▶ **Assignment**
Where the material below has a line containing "(** three honest", start repeating exactly, and keep going through the line containing "assert (Hb : network_info", with no other lines.
---------------
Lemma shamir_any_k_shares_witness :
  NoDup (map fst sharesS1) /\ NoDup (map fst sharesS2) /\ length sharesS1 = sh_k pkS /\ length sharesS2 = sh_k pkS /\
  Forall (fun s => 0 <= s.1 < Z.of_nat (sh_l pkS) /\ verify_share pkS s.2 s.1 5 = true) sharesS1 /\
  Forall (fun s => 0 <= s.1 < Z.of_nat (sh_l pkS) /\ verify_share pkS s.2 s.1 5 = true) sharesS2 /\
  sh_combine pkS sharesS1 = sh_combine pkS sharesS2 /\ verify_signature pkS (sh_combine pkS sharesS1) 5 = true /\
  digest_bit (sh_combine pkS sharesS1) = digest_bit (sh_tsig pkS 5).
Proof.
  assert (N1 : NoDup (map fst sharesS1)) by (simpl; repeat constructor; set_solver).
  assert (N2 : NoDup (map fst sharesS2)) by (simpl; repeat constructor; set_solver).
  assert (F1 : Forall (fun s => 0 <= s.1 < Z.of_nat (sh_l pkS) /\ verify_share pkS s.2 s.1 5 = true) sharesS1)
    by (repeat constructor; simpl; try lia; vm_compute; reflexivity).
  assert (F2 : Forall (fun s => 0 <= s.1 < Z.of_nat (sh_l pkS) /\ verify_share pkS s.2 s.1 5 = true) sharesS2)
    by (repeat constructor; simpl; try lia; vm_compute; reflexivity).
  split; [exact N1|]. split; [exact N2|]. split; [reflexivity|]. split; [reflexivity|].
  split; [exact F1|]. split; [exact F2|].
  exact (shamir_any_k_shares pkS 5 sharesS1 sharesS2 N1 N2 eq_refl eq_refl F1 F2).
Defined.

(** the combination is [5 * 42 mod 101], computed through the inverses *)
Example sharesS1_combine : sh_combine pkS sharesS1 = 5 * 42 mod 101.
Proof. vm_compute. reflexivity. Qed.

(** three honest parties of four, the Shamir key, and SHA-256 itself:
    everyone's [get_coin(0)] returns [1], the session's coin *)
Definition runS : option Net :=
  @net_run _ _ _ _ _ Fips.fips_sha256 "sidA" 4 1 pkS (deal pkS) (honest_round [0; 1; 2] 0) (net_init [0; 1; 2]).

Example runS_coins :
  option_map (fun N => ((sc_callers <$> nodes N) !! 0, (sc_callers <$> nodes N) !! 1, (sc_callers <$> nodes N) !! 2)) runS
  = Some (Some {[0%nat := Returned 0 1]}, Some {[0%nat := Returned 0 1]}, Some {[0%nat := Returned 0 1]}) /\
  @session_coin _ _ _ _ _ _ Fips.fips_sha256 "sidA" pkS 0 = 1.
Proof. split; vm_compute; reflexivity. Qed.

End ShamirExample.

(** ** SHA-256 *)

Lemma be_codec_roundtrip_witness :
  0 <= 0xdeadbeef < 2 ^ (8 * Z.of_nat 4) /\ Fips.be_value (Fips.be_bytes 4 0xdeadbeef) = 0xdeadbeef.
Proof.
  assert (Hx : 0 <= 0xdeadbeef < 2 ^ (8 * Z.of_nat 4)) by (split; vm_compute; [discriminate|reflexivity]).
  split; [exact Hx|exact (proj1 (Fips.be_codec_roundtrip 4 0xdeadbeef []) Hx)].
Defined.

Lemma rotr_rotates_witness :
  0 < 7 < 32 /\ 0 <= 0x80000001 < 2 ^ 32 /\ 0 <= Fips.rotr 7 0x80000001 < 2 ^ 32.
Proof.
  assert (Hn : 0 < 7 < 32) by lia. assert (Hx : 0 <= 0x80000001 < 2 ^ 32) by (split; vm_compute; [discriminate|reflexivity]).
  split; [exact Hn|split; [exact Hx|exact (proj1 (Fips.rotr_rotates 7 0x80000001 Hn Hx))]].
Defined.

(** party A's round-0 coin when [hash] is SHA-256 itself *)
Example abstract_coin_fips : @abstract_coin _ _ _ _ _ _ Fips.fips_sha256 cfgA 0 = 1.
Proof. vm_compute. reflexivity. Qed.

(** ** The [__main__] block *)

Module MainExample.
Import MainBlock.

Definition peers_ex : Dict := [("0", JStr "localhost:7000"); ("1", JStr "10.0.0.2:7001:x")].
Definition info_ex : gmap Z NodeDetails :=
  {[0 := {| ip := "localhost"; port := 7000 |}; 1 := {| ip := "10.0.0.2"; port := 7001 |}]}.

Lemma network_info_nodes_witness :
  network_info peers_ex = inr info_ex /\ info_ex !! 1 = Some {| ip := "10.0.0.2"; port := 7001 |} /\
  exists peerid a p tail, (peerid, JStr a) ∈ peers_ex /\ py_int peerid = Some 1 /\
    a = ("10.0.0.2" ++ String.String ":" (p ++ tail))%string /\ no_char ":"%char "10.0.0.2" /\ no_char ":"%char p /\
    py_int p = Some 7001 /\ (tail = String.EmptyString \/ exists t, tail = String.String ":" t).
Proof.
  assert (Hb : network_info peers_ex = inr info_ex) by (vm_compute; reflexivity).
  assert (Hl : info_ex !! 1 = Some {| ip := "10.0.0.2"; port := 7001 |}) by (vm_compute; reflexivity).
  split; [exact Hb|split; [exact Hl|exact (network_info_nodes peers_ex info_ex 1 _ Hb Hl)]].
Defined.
---------------
▶ **Solution to the problem**
(** three honest parties of four, the Shamir key, and SHA-256 itself:
    everyone's [get_coin(0)] returns [1], the session's coin *)
Definition runS : option Net :=
  @net_run _ _ _ _ _ Fips.fips_sha256 "sidA" 4 1 pkS (deal pkS) (honest_round [0; 1; 2] 0) (net_init [0; 1; 2]).

Example runS_coins :
  option_map (fun N => ((sc_callers <$> nodes N) !! 0, (sc_callers <$> nodes N) !! 1, (sc_callers <$> nodes N) !! 2)) runS
  = Some (Some {[0%nat := Returned 0 1]}, Some {[0%nat := Returned 0 1]}, Some {[0%nat := Returned 0 1]}) /\
  @session_coin _ _ _ _ _ _ Fips.fips_sha256 "sidA" pkS 0 = 1.
Proof. split; vm_compute; reflexivity. Qed.

End ShamirExample.

(** ** SHA-256 *)

Lemma be_codec_roundtrip_witness :
  0 <= 0xdeadbeef < 2 ^ (8 * Z.of_nat 4) /\ Fips.be_value (Fips.be_bytes 4 0xdeadbeef) = 0xdeadbeef.
Proof.
  assert (Hx : 0 <= 0xdeadbeef < 2 ^ (8 * Z.of_nat 4)) by (split; vm_compute; [discriminate|reflexivity]).
  split; [exact Hx|exact (proj1 (Fips.be_codec_roundtrip 4 0xdeadbeef []) Hx)].
Defined.

Lemma rotr_rotates_witness :
  0 < 7 < 32 /\ 0 <= 0x80000001 < 2 ^ 32 /\ 0 <= Fips.rotr 7 0x80000001 < 2 ^ 32.
Proof.
  assert (Hn : 0 < 7 < 32) by lia. assert (Hx : 0 <= 0x80000001 < 2 ^ 32) by (split; vm_compute; [discriminate|reflexivity]).
  split; [exact Hn|split; [exact Hx|exact (proj1 (Fips.rotr_rotates 7 0x80000001 Hn Hx))]].
Defined.

(** party A's round-0 coin when [hash] is SHA-256 itself *)
Example abstract_coin_fips : @abstract_coin _ _ _ _ _ _ Fips.fips_sha256 cfgA 0 = 1.
Proof. vm_compute. reflexivity. Qed.

(** ** The [__main__] block *)

Module MainExample.
Import MainBlock.

Definition peers_ex : Dict := [("0", JStr "localhost:7000"); ("1", JStr "10.0.0.2:7001:x")].
Definition info_ex : gmap Z NodeDetails :=
  {[0 := {| ip := "localhost"; port := 7000 |}; 1 := {| ip := "10.0.0.2"; port := 7001 |}]}.

Lemma network_info_nodes_witness :
  network_info peers_ex = inr info_ex /\ info_ex !! 1 = Some {| ip := "10.0.0.2"; port := 7001 |} /\
  exists peerid a p tail, (peerid, JStr a) ∈ peers_ex /\ py_int peerid = Some 1 /\
    a = ("10.0.0.2" ++ String.String ":" (p ++ tail))%string /\ no_char ":"%char "10.0.0.2" /\ no_char ":"%char p /\
    py_int p = Some 7001 /\ (tail = String.EmptyString \/ exists t, tail = String.String ":" t).
Proof.
  assert (Hb : network_info peers_ex = inr info_ex) by (vm_compute; reflexivity).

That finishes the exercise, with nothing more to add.